Say how many lines in the data hold "True". Nothing else belongs in the answer.

Records from a data collection
::::::

(** Walks through a function to its returns. *)
Ltac gives_cases :=
  repeat (intros; cbv zeta;
    first [ apply gives_ret; abi | apply gives_bind
          | match goal with
            | |- gives (let '(_, _) := ?x in _) => destruct x
            | |- gives (match ?x with _ => _ end) => destruct x eqn:?
            | |- gives (Ret (if ?b then _ else _, _)) => destruct b eqn:?
            end ]).

Lemma finish_gives x : gives (finish x).
Proof. unfold finish. gives_cases. Qed.

Lemma list_block_gives fuel x m limit max : 0 <= max <= 4096 -> forall pos out, Z.of_nat (length out) <= max ->
  match list_block fuel x m limit pos max out with
  | Ret (inl (v, _)) => abi_result v
  | Ret (inr out') => Z.of_nat (length out') <= max
  | _ => True
  end.
Proof.
  intros Hmax. induction fuel as [|fuel IH]; intros pos out Ho; cbn [list_block]; destruct (pos + 8 <=? limit); try exact I; try exact Ho.
  cbv zeta. destruct (_ || _); [abi|]. destruct (_ && _); [|apply IH; exact Ho].
  destruct (Z.leb_spec max (Z.of_nat (length out))); [abi|]. destruct (list_entry x m pos) as [d| |]; cbn [mbind res_bind]; try exact I.
  apply IH. rewrite length_app. cbn. lia.
Qed.

Lemma list_dir_gives x path max : 0 <= max <= 4096 -> gives (ext2_list_dir x path max).
Proof.
  intros Hmax. unfold ext2_list_dir. apply gives_bind. intros [[dir n]|]; [|apply gives_ret; abi].
  destruct (negb _); [apply gives_ret; abi|]. destruct (_ <? _); [apply gives_ret; abi|]. cbv zeta.
  unfold mrange.
  match goal with |- context [mfor ?n 0 ?step ?body ?start] =>
    assert (L : forall t i s, Z.of_nat (length (snd s)) <= max ->
      match mfor t i step body s with Ret (Break (v, _)) => abi_result v | Ret (Cont (_, out)) => Z.of_nat (length out) <= max | _ => True end);
      [|specialize (L n 0 start); destruct (mfor n 0 step body start) as [[[block out]|[v out]]| |]; cbn [mbind res_bind snd length] in L |- *;
        [apply gives_ret; specialize (L ltac:(lia)); abi | apply gives_ret; exact (L ltac:(lia)) | intros ? ? [=] | intros ? ? [=]]]
  end.
  intros t. induction t as [|t IH]; intros i [block out] Ho; cbn [mfor]; [exact Ho|].
  destruct (read_inode_bytes x dir i _) as [[ok bytes]| |]; cbn [mbind res_bind]; try exact I.
  destruct (negb ok); cbn [mbind res_bind]; [abi|].
  match goal with |- context [list_block ?f ?x ?m ?l ?p ?mx ?o] => pose proof (list_block_gives f x m l mx Hmax p o Ho) as L;
    destruct (list_block f x m l p mx o) as [[[v es]|es]| |]; cbn [mbind res_bind] end; try exact I; [exact L | apply IH; exact L].
Qed.

#[export] Instance ext2_results : FsResults ext2.
Proof.
  split; cbn [fs_list_dir fs_read_file fs_write_file fs_create_file fs_mkdir fs_unlink fs_rmdir fs_truncate_file ext2_ops].
  - exact list_dir_gives.
  - unfold ext2_read_file. gives_cases; b2p; abi.
  - unfold ext2_write_file. gives_cases; b2p; abi.
  - unfold ext2_create_file. gives_cases; apply finish_gives.
  - unfold ext2_mkdir. gives_cases; apply finish_gives.
  - unfold ext2_unlink. gives_cases; apply finish_gives.
  - unfold ext2_rmdir. gives_cases; apply finish_gives.
  - unfold ext2_truncate_file. gives_cases; apply finish_gives.
Qed.

(** ** Updates of the kernel that keep the types *)

Lemma words_in l v : words l -> List.In v l -> is_u64 v.
Proof. intros Hl. rewrite (List.Forall_forall is_u64 l) in Hl. apply Hl. Qed.

(** Word by word. *)
Ltac each_word tac := repeat first [apply List.Forall_nil | apply List.Forall_cons; [solve [tac] |]].
Ltac small_word := unfold is_u64, USERSPACE_STACK_TOP; cbn; lia.
Ltac word_of H := apply (words_in _ _ H); cbn [List.In]; tauto.

Section Types.
Context {F : Type} `{FsOps F}.

Lemma process_at_typed (ps : list process) i : List.Forall process_typed ps -> process_typed (ps !!! i).
Proof.
  intros Hp. destruct (ps !! i) as [p|] eqn:E.
  - rewrite (list_lookup_total_correct _ _ _ E). rewrite List.Forall_forall in Hp. apply Hp.
    apply list_elem_of_In, (list_elem_of_lookup_2 _ i _ E).
  - rewrite list_lookup_total_alt, E. cbn. split; [|unfold USERSPACE_HEAP_LIMIT; cbn; lia].
    each_word small_word.
Qed.

Lemma insert_typed {A} (P : A -> Prop) (l : list A) i a : List.Forall P l -> P a -> List.Forall P (<[i := a]> l).
Proof. intros Hl Ha. apply Forall_insert; assumption. Qed.

Lemma put_process_typed (u : user_sys F) i p : users_typed u -> process_typed p -> users_typed (put_process u i p).
Proof. intros [Hp Hr] H1. split; [apply insert_typed; assumption | exact Hr]. Qed.

Lemma put_states_typed (u : user_sys F) i ps ts : users_typed u -> users_typed (put_states u i ps ts).
Proof. intros Hu. apply put_process_typed; [exact Hu|]. exact (process_at_typed _ i (proj1 Hu)). Qed.

Lemma regs_of_sframe f : sframe_typed f -> regs_typed (registers_from_syscall_frame f).
Proof.
  intros Hf. unfold regs_typed. cbn. each_word ltac:(first [small_word | word_of Hf]).
Qed.

Lemma sframe_of_regs f r : sframe_typed f -> regs_typed r -> sframe_typed (syscall_frame_from_registers f r).
Proof.
  intros Hf Hr. unfold sframe_typed. cbn. each_word ltac:(first [word_of Hr | word_of Hf]).
Qed.

Lemma sframe_of_iframe f : iframe_typed f -> sframe_typed (syscall_frame_of f).
Proof.
  intros Hf. unfold sframe_typed. cbn. each_word ltac:(word_of Hf).
Qed.

Lemma iframe_of_sframe f v s : iframe_typed f -> sframe_typed s -> iframe_typed (interrupt_return f v s).
Proof.
  intros Hf Hs. unfold iframe_typed. cbn. each_word ltac:(first [apply u64_range | word_of Hs | word_of Hf]).
Qed.

(** ** The scheduler *)

Lemma enter_current_typed (u : user_sys F) t u' :
  users_typed u -> scheduler_enter_current u = Ret (t, u') -> users_typed u'.
Proof.
  intros Hu. unfold scheduler_enter_current. destruct (sc_current _); [|intros [=]]. destruct (negb _); [intros [=]|].
  cbv zeta. intros [= _ <-]. exact (put_states_typed (with_sched u (count_launch (u_sched u))) _ _ _ Hu).
Qed.

Lemma run_blocking_typed (u : user_sys F) i frame t u' :
  users_typed u -> sframe_typed frame ->
  scheduler_run_process_blocking u (Some i) (Some frame) = Ret (t, u') -> users_typed u'.
Proof.
  intros Hu Hf. unfold scheduler_run_process_blocking. destruct (sc_current _) as [parent|]; [|intros [=]].
  destruct (_ || _); [intros [=]|]. cbv zeta. apply enter_current_typed.
  pose proof (put_states_typed u parent PROCESS_READY THREAD_BLOCKED Hu) as [Hp Hr]. split; [exact Hp|].
  cbn [with_sched u_sched set_current set_runs sc_blocking_runs]. apply insert_typed; [exact Hr | exact (regs_of_sframe _ Hf)].
Qed.

Lemma exit_process_typed (u : user_sys F) : users_typed u -> users_typed (exit_process u).
Proof. intros Hu. unfold exit_process. destruct (sc_current _); [apply put_states_typed|]; exact Hu. Qed.

Lemma exit_current_typed (u : user_sys F) status t u' :
  users_typed u -> scheduler_exit_current u status = Ret (t, u') -> users_typed u'.
Proof.
  intros Hu. unfold scheduler_exit_current. cbv zeta. destruct (negb _); [intros [=]|]. intros [= _ <-].
  exact (exit_process_typed u Hu).
Qed.

Lemma finish_exit_typed (u : user_sys F) status frame :
  users_typed u -> sframe_typed frame ->
  let '(_, u', f') := scheduler_finish_blocking_exit u status (Some frame) in
  users_typed u' /\ match f' with Some f' => sframe_typed f' | None => True end.
Proof.
  intros Hu Hf. unfold scheduler_finish_blocking_exit. destruct (_ =? 0); [auto|]. cbv zeta.
  set (depth := sc_blocking_run_depth (u_sched u) - 1). set (run := nth _ _ _).
  assert (Hrun : regs_typed (br_parent_regs run)).
  { unfold run. destruct (nth_in_or_default (Z.to_nat depth) (sc_blocking_runs (u_sched u)) empty_run) as [Hin| ->].
    - destruct Hu as [_ Hr]. rewrite List.Forall_forall in Hr. exact (Hr _ Hin).
    - each_word small_word. }
  match goal with |- context [with_sched u ?c] => set (u1 := with_sched u c) end.
  assert (Hu1 : users_typed u1).
  { destruct Hu as [Hp Hr]. split; [exact Hp|]. apply insert_typed; [exact Hr|]. each_word small_word. }
  destruct (br_parent run) as [parent|]; [|auto]. split; [|exact (sframe_of_regs _ _ Hf Hrun)].
  pose proof (exit_process_typed u1 Hu1) as Hu2.
  exact (put_states_typed (with_sched (exit_process u1) (set_current (count_exit (u_sched (exit_process u1)) status) (Some parent)))
    parent PROCESS_RUNNING THREAD_RUNNING Hu2).
Qed.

::::::

ANSWER TO THIS EXERCISE =
3